Required action
Only those lines in the data below from the line containing "(k : kernel)." through the line containing "Implicit Types (σ", both included, should be restated word for word.

Items from a dataset:
────────────────────

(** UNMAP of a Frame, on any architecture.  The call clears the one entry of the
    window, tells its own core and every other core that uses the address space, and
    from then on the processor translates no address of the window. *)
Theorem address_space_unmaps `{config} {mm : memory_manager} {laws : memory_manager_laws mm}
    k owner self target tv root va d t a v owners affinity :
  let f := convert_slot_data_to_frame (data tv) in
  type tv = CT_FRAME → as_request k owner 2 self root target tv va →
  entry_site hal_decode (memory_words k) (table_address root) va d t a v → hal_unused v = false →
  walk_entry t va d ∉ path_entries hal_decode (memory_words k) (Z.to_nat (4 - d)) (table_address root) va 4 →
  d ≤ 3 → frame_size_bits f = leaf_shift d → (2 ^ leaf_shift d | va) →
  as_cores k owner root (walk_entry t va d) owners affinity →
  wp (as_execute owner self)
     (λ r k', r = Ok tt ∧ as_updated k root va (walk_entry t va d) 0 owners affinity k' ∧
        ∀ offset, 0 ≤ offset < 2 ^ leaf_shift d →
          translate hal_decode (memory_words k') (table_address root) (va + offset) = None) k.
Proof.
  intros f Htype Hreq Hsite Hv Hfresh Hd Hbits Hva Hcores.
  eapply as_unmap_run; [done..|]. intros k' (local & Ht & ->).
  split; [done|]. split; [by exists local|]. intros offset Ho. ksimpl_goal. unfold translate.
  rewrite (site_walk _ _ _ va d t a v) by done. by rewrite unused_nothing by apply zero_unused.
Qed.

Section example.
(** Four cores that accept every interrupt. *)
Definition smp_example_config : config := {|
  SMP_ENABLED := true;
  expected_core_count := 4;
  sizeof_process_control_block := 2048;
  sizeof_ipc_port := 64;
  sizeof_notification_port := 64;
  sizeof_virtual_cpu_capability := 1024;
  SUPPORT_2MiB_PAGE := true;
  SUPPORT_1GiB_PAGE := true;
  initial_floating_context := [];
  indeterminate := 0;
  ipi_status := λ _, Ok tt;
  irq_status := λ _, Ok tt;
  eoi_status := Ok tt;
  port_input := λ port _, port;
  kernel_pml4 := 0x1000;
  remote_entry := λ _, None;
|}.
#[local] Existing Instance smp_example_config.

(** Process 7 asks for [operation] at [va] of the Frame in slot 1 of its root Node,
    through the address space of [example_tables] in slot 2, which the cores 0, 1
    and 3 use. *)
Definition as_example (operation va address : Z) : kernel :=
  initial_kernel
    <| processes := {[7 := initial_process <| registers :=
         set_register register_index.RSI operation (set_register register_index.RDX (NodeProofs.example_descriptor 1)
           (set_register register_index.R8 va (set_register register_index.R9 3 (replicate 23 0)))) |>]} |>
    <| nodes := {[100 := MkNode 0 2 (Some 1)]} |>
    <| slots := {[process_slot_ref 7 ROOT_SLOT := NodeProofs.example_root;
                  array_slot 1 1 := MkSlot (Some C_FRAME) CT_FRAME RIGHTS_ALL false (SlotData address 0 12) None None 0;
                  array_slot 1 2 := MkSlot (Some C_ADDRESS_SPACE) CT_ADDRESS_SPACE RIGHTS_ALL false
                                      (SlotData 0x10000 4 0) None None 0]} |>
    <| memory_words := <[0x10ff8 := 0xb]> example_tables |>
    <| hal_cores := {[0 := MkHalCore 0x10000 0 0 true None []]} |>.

────────────────────

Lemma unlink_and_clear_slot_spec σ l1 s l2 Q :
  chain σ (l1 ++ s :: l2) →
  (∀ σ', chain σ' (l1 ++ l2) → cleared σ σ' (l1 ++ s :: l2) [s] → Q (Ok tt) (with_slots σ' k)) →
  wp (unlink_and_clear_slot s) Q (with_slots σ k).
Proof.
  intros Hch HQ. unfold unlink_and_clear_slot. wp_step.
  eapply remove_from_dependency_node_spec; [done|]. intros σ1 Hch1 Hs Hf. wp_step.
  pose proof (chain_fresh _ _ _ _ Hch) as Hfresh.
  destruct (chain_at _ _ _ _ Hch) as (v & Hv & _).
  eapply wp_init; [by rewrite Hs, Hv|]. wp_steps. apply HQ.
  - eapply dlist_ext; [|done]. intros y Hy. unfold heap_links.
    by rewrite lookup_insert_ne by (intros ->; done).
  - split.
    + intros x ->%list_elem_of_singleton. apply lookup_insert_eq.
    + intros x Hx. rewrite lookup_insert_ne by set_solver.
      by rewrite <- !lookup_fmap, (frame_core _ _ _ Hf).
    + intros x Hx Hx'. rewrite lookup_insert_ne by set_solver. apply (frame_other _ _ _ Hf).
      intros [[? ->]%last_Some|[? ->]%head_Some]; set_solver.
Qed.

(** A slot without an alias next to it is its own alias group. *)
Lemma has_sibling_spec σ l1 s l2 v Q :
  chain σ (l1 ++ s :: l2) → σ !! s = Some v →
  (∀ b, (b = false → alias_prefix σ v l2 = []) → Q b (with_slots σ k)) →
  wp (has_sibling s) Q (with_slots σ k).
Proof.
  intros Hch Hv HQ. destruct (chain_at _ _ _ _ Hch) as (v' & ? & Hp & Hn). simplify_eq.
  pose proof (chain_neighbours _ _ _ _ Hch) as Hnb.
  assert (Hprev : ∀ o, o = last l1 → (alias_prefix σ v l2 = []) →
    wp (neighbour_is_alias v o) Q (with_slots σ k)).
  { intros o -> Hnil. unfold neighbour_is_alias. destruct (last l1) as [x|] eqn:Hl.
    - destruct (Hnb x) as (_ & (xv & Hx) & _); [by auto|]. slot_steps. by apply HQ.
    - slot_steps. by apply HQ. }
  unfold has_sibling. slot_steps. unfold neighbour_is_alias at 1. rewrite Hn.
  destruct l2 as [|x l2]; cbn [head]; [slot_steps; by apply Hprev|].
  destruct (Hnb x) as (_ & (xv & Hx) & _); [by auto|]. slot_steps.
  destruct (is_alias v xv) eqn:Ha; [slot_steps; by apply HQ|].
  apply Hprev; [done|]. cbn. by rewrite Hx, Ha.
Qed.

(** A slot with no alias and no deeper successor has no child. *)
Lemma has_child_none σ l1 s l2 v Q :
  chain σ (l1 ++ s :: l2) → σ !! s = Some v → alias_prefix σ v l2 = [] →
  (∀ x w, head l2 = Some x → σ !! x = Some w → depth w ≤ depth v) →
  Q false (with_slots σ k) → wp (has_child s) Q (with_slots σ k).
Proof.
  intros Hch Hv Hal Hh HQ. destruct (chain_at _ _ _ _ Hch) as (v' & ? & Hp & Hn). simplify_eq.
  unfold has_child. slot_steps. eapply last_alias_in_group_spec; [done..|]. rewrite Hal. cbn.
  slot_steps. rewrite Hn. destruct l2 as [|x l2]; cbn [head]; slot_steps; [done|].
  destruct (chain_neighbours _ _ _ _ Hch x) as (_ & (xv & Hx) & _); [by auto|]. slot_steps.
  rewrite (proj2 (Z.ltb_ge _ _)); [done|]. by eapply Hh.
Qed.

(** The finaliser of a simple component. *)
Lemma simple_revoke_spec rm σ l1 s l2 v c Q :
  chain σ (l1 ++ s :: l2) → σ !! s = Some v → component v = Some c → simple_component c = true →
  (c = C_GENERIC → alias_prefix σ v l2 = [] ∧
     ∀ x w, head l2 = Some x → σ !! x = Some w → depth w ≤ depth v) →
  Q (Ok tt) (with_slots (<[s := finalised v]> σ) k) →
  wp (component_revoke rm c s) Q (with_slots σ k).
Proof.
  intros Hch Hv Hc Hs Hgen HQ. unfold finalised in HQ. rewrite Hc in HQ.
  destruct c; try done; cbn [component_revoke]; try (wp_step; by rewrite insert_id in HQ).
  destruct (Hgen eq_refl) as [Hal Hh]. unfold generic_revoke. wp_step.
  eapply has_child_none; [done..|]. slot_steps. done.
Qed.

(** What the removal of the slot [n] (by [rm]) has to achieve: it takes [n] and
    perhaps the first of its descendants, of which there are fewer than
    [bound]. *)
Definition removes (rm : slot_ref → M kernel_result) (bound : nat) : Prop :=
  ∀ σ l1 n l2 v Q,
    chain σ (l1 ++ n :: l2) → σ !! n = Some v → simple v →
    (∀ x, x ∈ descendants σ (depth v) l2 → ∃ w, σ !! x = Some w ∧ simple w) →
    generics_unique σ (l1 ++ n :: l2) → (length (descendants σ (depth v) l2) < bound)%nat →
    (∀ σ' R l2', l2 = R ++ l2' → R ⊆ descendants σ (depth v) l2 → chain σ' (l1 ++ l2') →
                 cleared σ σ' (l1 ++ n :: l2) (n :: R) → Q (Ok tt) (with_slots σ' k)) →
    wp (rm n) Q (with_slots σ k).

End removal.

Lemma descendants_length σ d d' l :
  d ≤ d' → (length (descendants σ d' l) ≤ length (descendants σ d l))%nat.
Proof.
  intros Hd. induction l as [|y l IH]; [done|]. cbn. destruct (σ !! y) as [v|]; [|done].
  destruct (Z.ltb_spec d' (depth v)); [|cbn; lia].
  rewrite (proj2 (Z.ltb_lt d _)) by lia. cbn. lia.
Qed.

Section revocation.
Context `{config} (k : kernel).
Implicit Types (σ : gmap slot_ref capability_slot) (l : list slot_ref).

────────────────────

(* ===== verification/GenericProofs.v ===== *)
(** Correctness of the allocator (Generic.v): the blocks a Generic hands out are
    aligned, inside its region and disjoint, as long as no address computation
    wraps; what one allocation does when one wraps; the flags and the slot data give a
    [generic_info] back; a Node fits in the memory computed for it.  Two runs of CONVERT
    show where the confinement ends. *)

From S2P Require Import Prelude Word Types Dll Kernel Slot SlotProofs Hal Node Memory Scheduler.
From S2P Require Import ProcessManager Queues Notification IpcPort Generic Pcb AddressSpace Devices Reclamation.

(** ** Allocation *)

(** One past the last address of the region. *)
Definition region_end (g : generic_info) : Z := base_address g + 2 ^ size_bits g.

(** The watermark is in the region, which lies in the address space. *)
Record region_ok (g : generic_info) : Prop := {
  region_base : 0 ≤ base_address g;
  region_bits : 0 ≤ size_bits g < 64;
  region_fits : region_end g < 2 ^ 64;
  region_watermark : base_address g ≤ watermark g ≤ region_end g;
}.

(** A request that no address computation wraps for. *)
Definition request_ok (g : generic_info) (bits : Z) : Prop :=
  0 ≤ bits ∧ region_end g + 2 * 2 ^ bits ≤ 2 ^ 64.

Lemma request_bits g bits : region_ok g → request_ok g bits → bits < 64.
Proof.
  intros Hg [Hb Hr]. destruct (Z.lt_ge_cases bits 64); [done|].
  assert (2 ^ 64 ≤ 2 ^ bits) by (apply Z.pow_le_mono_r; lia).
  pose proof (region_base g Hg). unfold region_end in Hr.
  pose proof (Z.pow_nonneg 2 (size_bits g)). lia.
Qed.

────────────────────

Result of the exercise
Context `{config} (k : kernel).
Implicit Types (σ : gmap slot_ref capability_slot) (l : list slot_ref).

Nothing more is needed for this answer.